**Task statement:** Return only what lies between the first line of the entries and the line containing "MailerFacts.v", both lines included.

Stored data
---
(* ===== verification/_CoqProject ===== *)
-Q . S2P
Prelude.v
Js.v
Numbers.v
Csv.v
Redact.v
Schema.v
Sql.v
DbWf.v
Env.v
Secrets.v
Queue.v
Testbed.v
QueueFacts.v
QueueSpec.v
Settings.v
SettingsFacts.v
Template.v
Signature.v
Migrate.v
Format.v
Mailer.v
Alerts.v
DbInv.v
MailerFacts.v
Placements.v
PlacementFacts.v
ProvisionFacts.v
CreateFacts.v
Labs.v
Students.v
LabImport.v
Nodes.v
Protocol.v
Ingest.v
Hub.v
HubConn.v
Web.v
WebFixture.v
Maintenance.v
WebDav.v
Backup.v
BackupFacts.v
Gpu.v
Announce.v
AnnounceFacts.v
RateLimit.v
Flash.v
Auth.v
Stats.v
Actions.v
LabActions.v
SettingsActions.v
StatsActions.v
Console.v
HubConnFacts.v
ConsoleFacts.v
System.v
DrainFacts.v
HubTraces.v
Isolation.v
IngestFacts.v
CredentialFacts.v
RemovalFacts.v
TeardownFacts.v
NodeFacts.v
LabFacts.v
LabImportFacts.v
View.v
LabPages.v
SettingsPages.v
NodePages.v
StatsPage.v
AnnouncePage.v
ImportForms.v
Shell.v
Catalog.v
Rows.v
Scripts.v
Upgrade.v
Boot.v
Lemma accepts_none s : ~ accepts RNone s.
Proof. inversion 1. Qed.
Lemma accepts_eps s : accepts REps s <-> s = "".
Proof. split; [by inversion 1 | intros ->; constructor]. Qed.
Lemma accepts_chr p s : accepts (RChr p) s <-> exists c, s = String c "" /\ p c = true.
Proof. split; [inversion 1; eauto | intros (c & -> & ?); by constructor]. Qed.
Lemma accepts_seq a b s :
  accepts (RSeq a b) s <-> exists t u, s = t +:+ u /\ accepts a t /\ accepts b u.
Proof. split; [inversion 1; eauto | intros (t & u & -> & ? & ?); by constructor]. Qed.
Lemma accepts_alt a b s : accepts (RAlt a b) s <-> accepts a s \/ accepts b s.
Proof. split; [inversion 1; eauto | intros []; [by apply acc_altl | by apply acc_altr]]. Qed.

Lemma str_app_nil_r (s : string) : s +:+ "" = s.
Proof. induction s as [|c s IH]; [done|]. cbn. by f_equal. Qed.

Lemma str_app_assoc (a b c : string) : (a +:+ b) +:+ c = a +:+ (b +:+ c).
Proof. induction a as [|d a IH]; cbn; [done|]. by rewrite IH. Qed.

Lemma mk_seq_spec a b s : accepts (mk_seq a b) s <-> accepts (RSeq a b) s.
Proof.
  assert (forall s, accepts (RSeq RNone b) s -> accepts RNone s) as Hn.
  { intros t (? & ? & -> & H & _)%accepts_seq. by destruct (accepts_none _ H). }
  assert (forall a s, accepts (RSeq a RNone) s -> accepts RNone s) as Hm.
  { intros a' t (? & ? & -> & _ & H)%accepts_seq. by destruct (accepts_none _ H). }
  split.
  - unfold mk_seq. destruct a, b; try done; intros H;
      try (by destruct (accepts_none _ H)); by apply (acc_seq REps _ ""); [constructor|].
  - unfold mk_seq. destruct a, b; try done; intros H; try by eauto.
    all: apply accepts_seq in H as (t & u & -> & Ht%accepts_eps & Hu); by subst.
Qed.

Lemma mk_alt_spec a b s : accepts (mk_alt a b) s <-> accepts (RAlt a b) s.
Proof.
  rewrite accepts_alt. unfold mk_alt.
  destruct a, b; rewrite ?accepts_alt; pose proof (accepts_none s); tauto.
Qed.

Lemma nullable_spec r : nullable r = true <-> accepts r "".
Proof.
  induction r as [| |p|a IHa b IHb|a IHa b IHb|a IHa]; simpl.
  - split; [done | by intros ?%accepts_none].
  - split; [by constructor | done].
  - split; [done|]. intros (c & ? & _)%accepts_chr. done.
  - rewrite andb_true_iff, IHa, IHb, accepts_seq. split.
    + intros [? ?]. by exists "", "".
    + intros ([] & [] & Heq & ? & ?); by cbn in Heq.
  - by rewrite orb_true_iff, IHa, IHb, accepts_alt.
  - split; [constructor | done].
Qed.

Lemma accepts_star_cons a c s :
  accepts (RStar a) (String c s) <->
  exists t u, s = t +:+ u /\ accepts a (String c t) /\ accepts (RStar a) u.
Proof.
  split.
  - intros H. remember (RStar a) as r eqn:Hr. remember (String c s) as x eqn:Hx.
    revert Hr c s Hx.
    induction H as [| | | | | |a' s t Hs IHs Ht IHt]; intros Hr c0 s0 Hx; try discriminate.
    injection Hr as ->. destruct s as [|d s]; cbn in Hx; [by apply IHt|].
    injection Hx as <- <-. by exists s, t.
  - intros (t & u & -> & H1 & H2). apply (acc_star a (String c t) u H1 H2).
Qed.

Lemma deriv_spec c r s : accepts (deriv c r) s <-> accepts r (String c s).
Proof.
  revert s. induction r as [| |p|a IHa b IHb|a IHa b IHb|a IHa]; intros s; simpl.
  - split; by intros ?%accepts_none.
  - split; [by intros ?%accepts_none | by inversion 1].
  - rewrite accepts_chr. destruct (p c) eqn:Hp.
    + rewrite accepts_eps. split; [intros ->; eauto | by intros (d & [= <- ->] & _)].
    + split; [by intros ?%accepts_none | intros (d & [= <- ->] & ?); congruence].
  - assert (accepts (mk_seq (deriv c a) b) s <->
      exists t u, s = t +:+ u /\ accepts a (String c t) /\ accepts b u) as Hd.
    { rewrite mk_seq_spec, accepts_seq. by setoid_rewrite IHa. }
    rewrite accepts_seq. destruct (nullable a) eqn:Hn.
    + rewrite mk_alt_spec, accepts_alt, Hd, IHb. apply nullable_spec in Hn. split.
      * intros [(t & u & -> & ? & ?)|?]; [by exists (String c t), u | by exists "", (String c s)].
      * intros ([|d t] & u & Heq & ? & ?); cbn in Heq; [by right; subst|].
        injection Heq as -> ->. left. by exists t, u.
    + rewrite Hd. split.
      * intros (t & u & -> & ? & ?). by exists (String c t), u.
      * intros ([|d t] & u & Heq & Ha & ?); cbn in Heq.
        { apply nullable_spec in Ha. congruence. }
        injection Heq as -> ->. by exists t, u.
  - by rewrite mk_alt_spec, !accepts_alt, IHa, IHb.
  - rewrite mk_seq_spec, accepts_seq, accepts_star_cons. by setoid_rewrite IHa.
Qed.

Lemma re_test_accepts r s : re_test r s = true <-> accepts r s.
Proof.
  revert r. induction s as [|c s IH]; intros r; simpl.
  - apply nullable_spec.
  - by rewrite IH, deriv_spec.
Qed.

Lemma rany_accepts s : accepts rany s.
Proof.
  induction s as [|c s IH]; [constructor|].
  apply (acc_star _ (String c "") s); [by constructor | done].
Qed.

Lemma re_search_accepts r s :
  re_search r s = true <-> exists p m q, s = p +:+ m +:+ q /\ accepts r m.
Proof.
  unfold re_search. rewrite re_test_accepts, accepts_seq. split.
  - intros (p & u & -> & _ & (m & q & -> & ? & _)%accepts_seq). eauto.
  - intros (p & m & q & -> & Hm). exists p, (m +:+ q). split; [done|].
    split; [apply rany_accepts|]. apply accepts_seq. eauto using rany_accepts.
Qed.

(** Every character of a matched string satisfies [p] when every class of the expression
    implies it. *)
Fixpoint re_all (p : ascii -> Prop) (r : re) : Prop :=
  match r with
  | RNone | REps => True
  | RChr q => forall c, q c = true -> p c
  | RSeq a b | RAlt a b => re_all p a /\ re_all p b
  | RStar a => re_all p a
  end.

Fixpoint str_all (p : ascii -> Prop) (s : string) : Prop :=
  match s with EmptyString => True | String c s' => p c /\ str_all p s' end.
---
**Exercise output:**
(* ===== verification/_CoqProject ===== *)
-Q . S2P
Prelude.v
Js.v
Numbers.v
Csv.v
Redact.v
Schema.v
Sql.v
DbWf.v
Env.v
Secrets.v
Queue.v
Testbed.v
QueueFacts.v
QueueSpec.v
Settings.v
SettingsFacts.v
Template.v
Signature.v
Migrate.v
Format.v
Mailer.v
Alerts.v
DbInv.v
MailerFacts.v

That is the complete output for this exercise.